Existe una confusión acerca del saber y el hacer. Lo que los laboratorios llevan adelante bajo el lisonjero nombre de "ciencias de la vida" son principalmente tecnologías. Es decir, aplicaciones técnicas que se sostienen en determinado quehacer, en todo caso, con raíces científicas.

La creciente privatización de los centros de producción de conocimiento o su alejamiento de sus recintos clásicos como las universidades, el mundo académico y el laboratorio individual, ha producido una cierta distorsión a través de esa misma traslación.
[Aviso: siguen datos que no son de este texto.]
Definition run (e : ExamData) (now : Z) (n : nat) : option State :=
  match openPage e now with
  | Some st => ticks n st
  | None => None
  end.

(** The countdown is running: [r] seconds are shown, an interval is set,
    [n] signals were raised so far, and the shown seconds are the whole
    seconds left to the end time. *)
Definition counting (e : ExamData) (r : Z) (n : nat) (st : State) : Prop :=
  exam st = Some e /\
  timeRemaining st = Some r /\
  intervalRef st <> None /\
  mounted st = true /\
  signals st = n /\
  1000 * r <= endTime e - now st < 1000 * r + 1000.

(** The countdown has stopped at zero: no interval is set any more. *)
Definition stopped (n : nat) (st : State) : Prop :=
  timeRemaining st = Some 0 /\ intervalRef st = None /\ signals st = n.

(** An exam that started at time 0 and ends at 65 s. *)
Definition sample : ExamData := mkExam 0 65000.

End ExamTaking.

(** ** Specification-level notions

    The yardsticks the theorems measure the handlers against.  They are
    written from the wording of the properties, with equality as a
    proposition and their own lookup, not with the functions of the
    handlers. *)

(** The question with a given id. *)
Fixpoint question_with_id (questions : list Question.t) (id : Z)
  : option Question.t :=
  match questions with
  | [] => None
  | question :: rest =>
      if Z.eq_dec (Question.id question) id then Some question
      else question_with_id rest id
  end.

(** The entry chose the option the question stores as correct. *)
Definition chose_correct (question : Question.t) (a : AnswerData) : Prop :=
  answer a = Some (Question.correctAnswer question).

Definition chose_correct_dec (question : Question.t) (a : AnswerData)
  : {chose_correct question a} + {~ chose_correct question a}.
Proof.
  unfold chose_correct. decide equality. apply string_dec.
Defined.

(** The points an entry of a submitted list earns. *)
Definition points_earned (questions : list Question.t) (a : AnswerData) : Z :=
  match question_with_id questions (questionId a) with
  | Some question =>
      if chose_correct_dec question a then Question.points question else 0
  | None => 0
  end.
Porque estos ámbitos, desde los albores de la modernidad se reconocían, y avanzaban, exclusivamente sobre la base de su carácter público, abierto. Justamente para diferenciarse de todo el secretismo propio de ciertos cultos medievales, como la alquimia, la cábala, la numerología. El conocimiento científico se afianzó así sobre la base de su falsabilidad, es decir a partir de la posibilidad de ser contrastado, experimentado por otros que no fueran quienes hubiera hecho la formulación inicial. Ese carácter público, esa exigencia de transparencia fue muy vigorosa, tal vez decisiva en su desarrollo.

Los centros militares de investigación científica y tecnológica y las empresas actuales no tienen los mismos impulsos, ni siquiera los reconocen como tales, puesto que se mueven por otras razones, "de estado" o "de mercado".

En esta significativa reubicación del asiento del saber, en este desplazamiento de las "fábricas" de conocimiento, el contraste abierto y permanente se debilita y la ciencia ha ido perdiendo así su papel impulsor para pasar a ser movida, energizada desde los "adelantos" tecnológicos y los intereses políticos y económicos de los titulares y promotores de estas técnicas. Hoy en día, el señorío es tecnológico y la ciencia, el quehacer científico, se ha ido convirtiendo en su auxiliar.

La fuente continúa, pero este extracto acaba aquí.